Bruno Joly, producteur de lait à Saint-Gervais-les-Trois-Clochers (Vienne), a totalement changé le business modèle de la ferme dont il a hérité. Il est passé du conventionnel au bio. Ses produits, beurre, crème fraîche, yaourts, remplissent désormais les rayons d’une centaine de magasins environnants.
« Dès qu’on a mis le logo bio, on a augmenté nos ventes en instantané de 40% », explique le producteur.

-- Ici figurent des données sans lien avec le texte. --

(** X24. Once the emission timeout has fired, updates that add up
    to one particle lifetime (1500 ms) end the fountain: it has taken
    itself off the ticker, with no particle left and its container
    removed from the stage. *)
Theorem fountain_burns_out
        (rand : nat -> Q) (before after : list event)
        (canvasCenterX canvasCenterY x y : Q) (drawn0 : nat) :
  forwardTicks before -> 1500 <= elapsed after ->
  onTicker (run rand (before ++ EmissionTimeout :: after)
                (newFountain canvasCenterX canvasCenterY x y drawn0)) = false /\
  particles (run rand (before ++ EmissionTimeout :: after)
                 (newFountain canvasCenterX canvasCenterY x y drawn0)) = [] /\
  containerOnStage (run rand (before ++ EmissionTimeout :: after)
                        (newFountain canvasCenterX canvasCenterY x y drawn0))
  = false.
Proof.
  intros F E. rewrite run_app. cbn [run fold_left step].
  apply (fading_run rand after 1500); [|exact E].
  apply settled_fading, settled_run; [exact F | apply settled_new].
Qed.

Lemma fountain_burns_out_witness :
  onTicker (run risingDraws ([Tick 25 true; Tick 1040 true] ++ EmissionTimeout :: [Tick 300 true; Tick 1200 true])
                (newFountain 400 300 10 20 0)) = false /\
  particles (run risingDraws ([Tick 25 true; Tick 1040 true] ++ EmissionTimeout :: [Tick 300 true; Tick 1200 true])
                 (newFountain 400 300 10 20 0)) = [] /\
  containerOnStage (run risingDraws ([Tick 25 true; Tick 1040 true] ++ EmissionTimeout :: [Tick 300 true; Tick 1200 true])
                        (newFountain 400 300 10 20 0))
  = false.
Proof.
  apply (fountain_burns_out
           risingDraws [Tick 25 true; Tick 1040 true]
           [Tick 300 true; Tick 1200 true] 400 300 10 20 0).
  - repeat constructor; discriminate.
  - vm_compute. discriminate.
Defined.

Lemma fountain_without_texture_witness :
  particles (run risingDraws [Tick 25 false; EmissionTimeout; Tick 16 false] (newFountain 400 300 10 20 0))
  = [] /\
  drawn (run risingDraws [Tick 25 false; EmissionTimeout; Tick 16 false] (newFountain 400 300 10 20 0))
  = 0%nat.
Proof.
  apply (fountain_without_texture
           risingDraws [Tick 25 false; EmissionTimeout; Tick 16 false]
           400 300 10 20 0).
  repeat constructor.
Defined.
(** *** Objects and the main lemma *)

Lemma parse_members_join o :
  o <> [] -> Forall (fun kv => parses_back (snd kv)) o ->
  forall fuel rest,
    (need_properties (map revived_property o) <= fuel)%nat ->
    parse_members fuel (join [44] (map property_text o) ++ 125 :: rest)
    = Returns (map revived_property o, rest).
Proof.
  intros Ho Hall. induction Hall as [|[k e] o He Hall IH]; [congruence|]. clear Ho.
  intros fuel rest Hfuel. cbn [map need_properties fold_right revived_property fst snd] in Hfuel.
  fold (need_properties (map revived_property o)) in Hfuel. cbn [snd] in He.
  destruct fuel as [|fuel]; [lia|].
  assert (Hone : forall c3 r4,
    ends_number (c3 :: r4) = true ->
    parse_members (S fuel) (property_text (k, e) ++ c3 :: r4)
    = let* (v, r3) := Returns (revived e, c3 :: r4) in
      match skip_ws r3 with
      | c3 :: r4 =>
          if c3 =? 44 then
            let* (m, r5) := parse_members fuel r4 in Returns ((k, v) :: m, r5)
          else if c3 =? 125 then Returns ([(k, v)], r4)
          else Throws SyntaxError
      | [] => Throws SyntaxError
      end).
  { intros c3 r4 Hc. unfold property_text, QuoteJSONString. cbn [fst snd].
    cbn [parse_members app]. change (skip_ws (34 :: ?r)) with (34 :: r). cbv iota.
    change (34 =? 34) with true. cbv iota.
    rewrite <- !app_assoc. cbn [app]. rewrite parse_QuoteJSONString. cbn [bind].
    change (skip_ws (58 :: ?r)) with (58 :: r). cbv iota. change (58 =? 58) with true. cbv iota.
    rewrite He by (try assumption; lia). reflexivity. }
  destruct o as [|kv2 o].
  - cbn [map join]. rewrite Hone by reflexivity. reflexivity.
  - change (join [44] (map property_text ((k, e) :: kv2 :: o)))
      with (property_text (k, e) ++ [44] ++ join [44] (map property_text (kv2 :: o))).
    rewrite <- !app_assoc. cbn [app]. rewrite Hone by reflexivity.
    cbn [bind]. change (skip_ws (44 :: ?r)) with (44 :: r). cbv iota.
    change (44 =? 44) with true. cbv iota.
    rewrite IH by (try discriminate; lia).
    reflexivity.
Qed.

Lemma forallb_sublist {A} (p : A -> bool) (l k : list A) :
  l `sublist_of` k -> forallb p k = true -> forallb p l = true.
Proof.
  induction 1 as [|x l k _ IH|x l k _ IH]; cbn [forallb]; [reflexivity| |];
    rewrite andb_true_iff; intros [Hx Hk]; [rewrite Hx|]; auto.
Qed.

(** Leaving keys out keeps the others in order. *)
Lemma own_keys_ordered_sublist ks ks' :
  ks' `sublist_of` ks -> own_keys_ordered ks = true -> own_keys_ordered ks' = true.
Proof.
  induction 1 as [|k ks' ks Hsub IH|k ks' ks Hsub IH]; cbn [own_keys_ordered];
    [reflexivity| |]; rewrite andb_true_iff; intros [Hk Hks]; [|auto].
  apply andb_true_iff. split; [|auto]. exact (forallb_sublist _ _ _ Hsub Hk).
Qed.

Lemma map_fst_revived o : map fst (map revived_property o) = map fst o.
Proof. induction o as [|[k e] o IH]; [reflexivity|]. cbn [map revived_property fst]. rewrite IH. reflexivity. Qed.

(** [parse_value] reads back the text of a value and leaves what follows. *)
Lemma parse_value_text v : modelled v = true -> parses_back v.
Proof.
  induction v as [| |b|n|s|l IH|o IH] using value_ind'; intros Hv fuel rest Hfuel Hrest;
    (destruct fuel as [|fuel]; [try (destruct n as [z| |]); simpl in Hfuel; lia|]).
  - reflexivity.
  - reflexivity.
  - destruct b; reflexivity.
  - destruct n as [z| |]; [|reflexivity|reflexivity].
    apply parse_value_number; [|assumption]. simpl in Hv. lia.
  - unfold element_text, JSON.stringify, SerializeJSONProperty, QuoteJSONString.
    cbn [app parse_value]. change (skip_ws (34 :: ?r)) with (34 :: r). cbv iota.
    change (34 =? 110) with false. change (34 =? 116) with false.
    change (34 =? 102) with false. change (34 =? 34) with true. cbv iota.
    rewrite <- app_assoc. cbn [app]. rewrite parse_QuoteJSONString. reflexivity.
  - cbn [modelled] in Hv. unfold element_text. rewrite stringify_array.
    cbn [revived] in *.
    cbn [app parse_value]. change (skip_ws (91 :: ?r)) with (91 :: r). cbv iota.
    change (91 =? 110) with false. change (91 =? 116) with false.
    change (91 =? 102) with false. change (91 =? 34) with false.
    change (91 =? 45) with false. change (is_digit 91) with false.
    change (91 =? 91) with true. cbv iota.
    rewrite <- app_assoc. cbn [app].
    destruct l as [|e l]; [reflexivity|].
    assert (Hs : starts_value (join [44] (map element_text (e :: l)) ++ 93 :: rest)).
    { apply starts_value_app. cbn [map join]. destruct (map element_text l);
        [|apply starts_value_app]; apply element_text_starts. }
    rewrite (skip_ws_starts _ Hs).
    destruct (join [44] (map element_text (e :: l)) ++ 93 :: rest) as [|c' r'] eqn:E; [destruct Hs|].
    destruct Hs as (_ & Hc & _). destruct (N.eqb_spec c' 93); [congruence|].
    rewrite <- E. rewrite parse_elements_join; [reflexivity | discriminate | | ].
    + apply List.Forall_forall. intros x Hx. rewrite List.Forall_forall in IH. apply IH; [exact Hx|].
      rewrite forallb_forall in Hv. apply Hv. exact Hx.
    + cbn [need] in Hfuel. unfold need_elements. lia.
  - cbn [modelled] in Hv. apply andb_true_iff in Hv as [Hk Hv].
    unfold element_text. rewrite stringify_object. rewrite revived_object in *.
    cbn [app parse_value]. change (skip_ws (123 :: ?r)) with (123 :: r). cbv iota.
    change (123 =? 110) with false. change (123 =? 116) with false.
    change (123 =? 102) with false. change (123 =? 34) with false.
    change (123 =? 45) with false. change (is_digit 123) with false.
    change (123 =? 91) with false. change (123 =? 123) with true. cbv iota.
    rewrite <- app_assoc. cbn [app].
    pose proof (kept_sublist o) as Hsub.
    destruct (kept o) as [|[k e] o'] eqn:Ekept; [reflexivity|].
    assert (Hs : starts_value (join [44] (map property_text ((k, e) :: o')) ++ 125 :: rest)).
    { apply starts_value_app. cbn [map join]. destruct (map property_text o');
        [|apply starts_value_app]; repeat split; (reflexivity || discriminate). }
    rewrite (skip_ws_starts _ Hs).
    destruct (join [44] (map property_text ((k, e) :: o')) ++ 125 :: rest) as [|c' r'] eqn:E; [destruct Hs|].
    destruct Hs as (_ & _ & Hc). destruct (N.eqb_spec c' 125); [congruence|].
    rewrite <- E. rewrite parse_members_join; [| discriminate | | ].
    + cbn [bind]. rewrite create_properties; [reflexivity|].
      rewrite map_fst_revived. apply (own_keys_ordered_sublist (map fst o)); [|exact Hk].
      apply (fmap_sublist fst). exact Hsub.
    + apply List.Forall_forall. intros x Hx. rewrite List.Forall_forall in IH.
      assert (Hin : In x o).
      { apply list_elem_of_In. eapply elem_of_sublist; [|exact Hsub].
        apply list_elem_of_In. exact Hx. }
      apply IH; [exact Hin|]. rewrite forallb_forall in Hv. apply Hv. exact Hin.
    + cbn [need] in Hfuel. unfold need_properties. lia.
Qed.

(** *** The fuel of JSON.parse is enough *)

Lemma element_text_length v : (1 <= length (element_text v))%nat.
Proof.
  pose proof (element_text_starts v) as H.
  destruct (element_text v); [destruct H | simpl; lia].
Qed.

Lemma need_elements_length l :
  Forall (fun e => need (revived e) <= 2 * length (element_text e))%nat l ->
  (need_elements (map revived l) <= 2 * length (join [44%N] (map element_text l)) + 1)%nat.
Proof.
  induction 1 as [|e l He Hall IH]; [simpl; lia|].
  cbn [need_elements fold_right map]. fold (need_elements (map revived l)).
  destruct l as [|e2 l]; [simpl in *; lia|].
  change (join [44] (element_text e :: map element_text (e2 :: l)))
    with (element_text e ++ [44] ++ join [44] (map element_text (e2 :: l))).
  rewrite !length_app. simpl length at 2. lia.
Qed.

Lemma need_properties_length o :
  Forall (fun kv => need (revived (snd kv)) <= 2 * length (element_text (snd kv)))%nat o ->
  (need_properties (map revived_property o)
   <= 2 * length (join [44%N] (map property_text o)) + 1)%nat.
Proof.
  induction 1 as [|[k e] o He Hall IH]; [simpl; lia|].
  cbn [need_properties fold_right map revived_property fst snd] in *.
  fold (need_properties (map revived_property o)).
  assert (Hp : (length (element_text e) <= length (property_text (k, e)))%nat).
  { unfold property_text, QuoteJSONString. cbn [fst snd]. rewrite !length_app. simpl. lia. }
  destruct o as [|kv2 o]; [simpl in *; lia|].
  change (join [44] (property_text (k, e) :: map property_text (kv2 :: o)))
    with (property_text (k, e) ++ [44] ++ join [44] (map property_text (kv2 :: o))).
  rewrite !length_app. simpl length at 2. lia.
Qed.

Lemma need_length v : (need (revived v) <= 2 * length (element_text v))%nat.
Proof.
  induction v as [| |b|n|s|l IH|o IH] using value_ind';
    try (match goal with
         | |- context [element_text ?v] => pose proof (element_text_length v)
         end; try (destruct n as [z| |]); cbn [revived need]; lia).
  - unfold element_text. rewrite stringify_array.
    cbn [revived need length]. rewrite length_app. fold (need_elements (map revived l)).
    pose proof (need_elements_length l IH). simpl. lia.
  - unfold element_text. rewrite stringify_object, revived_object.
    cbn [need length]. rewrite length_app. fold (need_properties (map revived_property (kept o))).
    assert (H : Forall (fun kv => need (revived (snd kv))
                                  <= 2 * length (element_text (snd kv)))%nat (kept o)).
    { apply List.Forall_forall. intros x Hx. rewrite List.Forall_forall in IH. apply IH.
      apply list_elem_of_In. eapply elem_of_sublist; [|apply kept_sublist].
      apply list_elem_of_In. exact Hx. }
    pose proof (need_properties_length _ H). simpl. lia.
Qed.

(** [JSON.parse] of anything whose ToString is the text of [v] is what is
    left of [v]. *)
Lemma parse_text arg v :
  modelled v = true -> ToString arg = element_text v -> JSON.parse arg = Returns (revived v).
Proof.
  intros Hv Harg. unfold JSON.parse. rewrite Harg.
  rewrite <- (app_nil_r (element_text v)) at 2.
  rewrite (parse_value_text v Hv) by (try reflexivity; pose proof (need_length v); lia).
  reflexivity.
Qed.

Evaluation des risques et DICRIM
Afin de lutter contre les crises alimentaires, les pénuries de matières premières et les ruptures de stock dans les rayons, la France doit repenser sa résilience locale. Sortir des dogmes économiques, organiser une démocratie plus directe en remettant le pouvoir au centre de la cité, réfléchir à justice climatique et sociale, prévenir des risques de catastrophes climatiques qui vont de se multiplier au fil des décennies à cause du réchauffement climatique.
Dans un rapport de 50 pages, deux cents scientifiques de renom ont récemment alerté sur la dangerosité d’un chevauchement des crises environnementales qui pourrait faire basculer la planète dans un « effondrement systémique mondial ».
L’évaluation des risques liés au dérèglement climatique, comme le réchauffement climatique, des sécheresses accrues, les inondations, devrait dans les prochaines années devenir un élément essentiel pour les villes et régions. Les communes possèdent un DICRIM. Ce document informe les habitants sur les risques majeurs encourus et les mesures de prévention et de protection. Une première démarche pour tout citoyen prévoyant.